Defining Success for Himself

Louis recently launched Lituus Consulting, working primarily with purpose-driven organisations. He’s currently splitting his time between two non-profits, ygap and Children’s Ground, supporting them in their digital transformations.His people-first approach to systems design is deeply collaborative. He sits in offices, gets invited to Christmas parties, and works alongside teams to overhaul their operations. 

“There’s so much context you get from being in the weeds,” he says. “People want to feel heard and people want to feel seen, and bringing that concept into technology is really important. My impact is about creating structure and spaciousness for other people – I help carry that load for them. That’s what I find really gratifying.”

Louis has consciously chosen not to scale his consultancy into an agency. Instead, he’s focused on becoming an expert at what he loves: swooping into organisations, identifying inefficiencies, and implementing solutions that free up people to do meaningful work.

“I want to do the improvement, the change, the strategy and the execution,” says Louis. “I didn’t know where I could find a role like that, so I created it for myself.”

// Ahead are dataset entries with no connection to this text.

Lemma get_priority_spec s mask : 0 <= priority_add s < 8 -> 0 < mask < 256 ->
  let p := get_priority s mask in let irq := Z.land (p + priority_add s) 7 in
  0 <= p < 8 /\ 0 <= irq < 8 /\ Z.testbit mask irq = true /\ rank (priority_add s) irq = p /\
  forall i, 0 <= i < 8 -> Z.testbit mask i = true -> p <= rank (priority_add s) i.
Proof.
  intros Ha Hm. unfold get_priority. rewrite (proj2 (Z.eqb_neq _ _)) by lia. cbv zeta.
  pose proof priority_checked as H. rewrite forallb_forall in H.
  specialize (H (priority_add s) ltac:(apply list_elem_of_In, elem_of_seqZ; lia)).
  rewrite forallb_forall in H. specialize (H mask ltac:(apply list_elem_of_In, elem_of_seqZ; lia)).
  unfold priority_check in H. rewrite !andb_true_iff, !Z.leb_le, !Z.ltb_lt, Z.eqb_eq in H.
  destruct H as [[[[[[H1 H2] H3] H4] H5] H6] H7]. split_and!; try done.
  intros i Hi Ht. rewrite forallb_forall in H7.
  specialize (H7 i ltac:(apply list_elem_of_In, elem_of_seqZ; lia)). rewrite Ht in H7. by apply Z.leb_le.
Qed.

Lemma get_priority_zero s : get_priority s 0 = 8.
Proof. done. Qed.

(** ** Bytes *)

Lemma byte_ok_land x : byte_ok x <-> Z.land x 255 = x.
Proof.
  unfold byte_ok. change 255 with (Z.ones 8). rewrite Z.land_ones by lia. change (2 ^ 8) with 256.
  split; [intros H; apply Z.mod_small; lia|]. intros <-. apply Z.mod_pos_bound. lia.
Qed.

Lemma byte_ok_lor x y : byte_ok x -> byte_ok y -> byte_ok (Z.lor x y).
Proof. rewrite !byte_ok_land. intros <- <-. rewrite <- Z.land_lor_distr_l, <- Z.land_assoc. by f_equal. Qed.

Lemma byte_ok_land_r x y : byte_ok y -> byte_ok (Z.land x y).
Proof. rewrite !byte_ok_land. intros Hy. by rewrite <- Z.land_assoc, Hy. Qed.

Lemma byte_ok_ldiff x y : byte_ok x -> 0 <= y -> byte_ok (Z.ldiff x y).
Proof.
  rewrite !byte_ok_land. intros Hx Hy. apply Z.bits_inj'. intros i Hi.
  rewrite <- Hx at 2. rewrite Z.land_spec, !Z.ldiff_spec, Z.land_spec.
  by destruct (Z.testbit x i), (Z.testbit y i), (Z.testbit 255 i).
Qed.

Lemma bit_nonneg i : 0 <= bit i.
Proof. unfold bit. by rewrite Z.shiftl_nonneg. Qed.

Lemma bit_byte i : 0 <= i < 8 -> byte_ok (bit i).
Proof.
  intros Hi. unfold bit, byte_ok. rewrite Z.shiftl_1_l. split; [lia|].
  change 256 with (2 ^ 8). apply Z.pow_lt_mono_r; lia.
Qed.

Lemma bit_testbit i j : 0 <= i -> Z.testbit (bit i) j = (i =? j).
Proof. intros Hi. unfold bit. rewrite Z.shiftl_1_l. by apply Z.pow2_bits_eqb. Qed.

Lemma land7 x : 0 <= Z.land x 7 < 8.
Proof. change 7 with (Z.ones 3). rewrite Z.land_ones by lia. apply Z.mod_pos_bound. lia. Qed.

Lemma land1 x : 0 <= Z.land x 1 < 2.
Proof. change 1 with (Z.ones 1). rewrite Z.land_ones by lia. apply Z.mod_pos_bound. lia. Qed.

#[export] Hint Resolve byte_ok_lor byte_ok_ldiff bit_nonneg bit_byte : mach.

(** ** The invariant of the registers *)

Record kpic_ok (c : kvm_kpic_state) : Prop := {
  k_last : byte_ok (last_irr c); k_irr : byte_ok (irr c); k_imr : byte_ok (imr c);
  k_isr : byte_ok (isr c); k_add : 0 <= priority_add c < 8;
  k_state : 0 <= init_state c <= 3; k_elcr : byte_ok (elcr c);
  k_elcr_mask : byte_ok (elcr_mask c); k_level : Z.land (elcr c) (elcr_mask c) = elcr c
}.

Record pic_ok (s : kvm_pic) : Prop := {
  p_master : kpic_ok (master s);
  p_slave : kpic_ok (slave s);
  p_output : 0 <= output s <= 1;
  p_states : length (irq_states s) = 16%nat
}.

Lemma chip_ok b s : pic_ok s -> kpic_ok (chip b s).
Proof. intros H. destruct b; apply H. Qed.

Lemma on_chip_ok b f s : pic_ok s -> kpic_ok (f (chip b s)) -> pic_ok (on_chip b f s).
Proof. intros [? ? ? ?] Hf. destruct b; by split. Qed.

Lemma pic_unlock_ok s : pic_ok s -> pic_ok (pic_unlock s).
Proof. intros [? ? ? ?]. by split. Qed.

Lemma signal_ok n s : pic_ok s -> pic_ok (signal n s).
Proof. intros [? ? ? ?]. by split. Qed.

Ltac kpic := intros [? ? ? ? ? ? ? ? ?]; split; cbn; try done; auto with mach lia.

Lemma pic_set_irq1_ok c irq level : 0 <= irq < 8 -> kpic_ok c -> kpic_ok (fst (pic_set_irq1 c irq level)).
Proof.
  intros Hi. unfold pic_set_irq1.
  destruct (is_set (elcr c) (bit irq)), level, (negb (is_set (last_irr c) (bit irq))); cbn [fst]; kpic.
Qed.

Lemma pic_update_irq_ok s : pic_ok s -> pic_ok (pic_update_irq s).
Proof.
  intros H. unfold pic_update_irq.
  assert (H' : pic_ok (if 0 <=? pic_get_irq false (slave s) then
    on_chip false (fun m => fst (pic_set_irq1 (fst (pic_set_irq1 m 2 true)) 2 false)) s else s)).
  { destruct (0 <=? _); [|done]. apply on_chip_ok; [done|].
    apply pic_set_irq1_ok, pic_set_irq1_ok; [lia|lia|apply H]. }
  destruct H' as [? ? ? ?]. split; cbn; try done. destruct (0 <=? pic_get_irq true _); lia.
Qed.
#[export] Hint Resolve pic_unlock_ok pic_update_irq_ok chip_ok : mach.

Lemma set_add_ok b v s : pic_ok s -> pic_ok (on_chip b (set_priority_add (Z.land v 7)) s).
Proof. intros H. apply on_chip_ok; [done|]. generalize (chip_ok b s H). pose proof (land7 v). kpic. Qed.

Section preserved.
  Context (notify : Z -> kvm_pic -> kvm_pic) (notify_ok : forall irq s, pic_ok s -> pic_ok (notify irq s)).

Lemma pic_clear_isr_ok b irq s : 0 <= irq < 8 -> pic_ok s -> pic_ok (pic_clear_isr notify b irq s).
Proof.
  intros Hi H. unfold pic_clear_isr. apply notify_ok, signal_ok, pic_unlock_ok, on_chip_ok; [done|].
  generalize (chip_ok b s H). kpic.
Qed.

Lemma pic_intack_ok b irq s : 0 <= irq < 8 -> pic_ok s -> pic_ok (pic_intack notify b irq s).
Proof.
  intros Hi H. unfold pic_intack.
  set (s1 := on_chip b (fun c => set_isr (Z.lor (isr c) (bit irq)) c) s).
  assert (H1 : pic_ok s1) by (apply on_chip_ok; [done|]; generalize (chip_ok b s H); kpic).
  set (s2 := if negb (is_set (elcr (chip b s1)) (bit irq)) then _ else s1).
  assert (H2 : pic_ok s2).
  { subst s2. destruct (negb _); [|done]. apply on_chip_ok; [done|]. generalize (chip_ok b s1 H1). kpic. }
  destruct (negb (auto_eoi (chip b s2) =? 0)); [|done]. apply pic_clear_isr_ok; [done|].
  destruct (negb (rotate_on_auto_eoi (chip b s2) =? 0)); [by apply set_add_ok|done].
Qed.

Lemma pic_get_irq_range m c : kpic_ok c -> pic_get_irq m c = - 1 \/ 0 <= pic_get_irq m c < 8.
Proof.
  intros _. unfold pic_get_irq. destruct (_ =? 8); [auto|]. destruct (_ <? _); [|auto]. right. apply land7.
Qed.

Lemma kvm_pic_read_irq_ok s : pic_ok s -> pic_ok (fst (kvm_pic_read_irq notify s)).
Proof.
  intros H. unfold kvm_pic_read_irq.
  set (s0 := Pic (master s) (slave s) 0 _ _ _). assert (H0 : pic_ok s0) by (destruct H; by split).
  destruct (pic_get_irq_range true (master s0) (p_master _ H0)) as [E|E]; [rewrite E; cbn [Z.leb Z.compare fst]; auto with mach|].
  rewrite (proj2 (Z.leb_le _ _)) by lia.
  pose proof (pic_intack_ok false (pic_get_irq true (master s0)) s0 E H0) as H1.
  set (s1 := pic_intack notify false (pic_get_irq true (master s0)) s0) in *.
  destruct (pic_get_irq true (master s0) =? 2); [|cbn; auto with mach].
  destruct (pic_get_irq_range false (slave s1) (p_slave _ H1)) as [E1|E1].
  - rewrite E1. cbn. auto with mach.
  - rewrite (proj2 (Z.leb_le _ _)) by lia. cbn. apply pic_unlock_ok, pic_update_irq_ok.
    by apply pic_intack_ok.
Qed.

The Master of Entrepreneurship Legacy

Looking back, Louis credits the Master of Entrepreneurship with giving him both the practical skills and the entrepreneurial mindset to forge his own path. The program’s emphasis on rapid prototyping, storytelling and iterative learning didn’t just teach him how to start a business – it taught him how to continuously design and redesign his career based on his evolving understanding of what brings him joy.

For someone who started with no clear direction, Louis has found remarkable clarity. He’s proof that sometimes the most fulfilling careers aren’t planned; they’re discovered through curiosity, experimentation and the confidence to keep iterating until you find what works.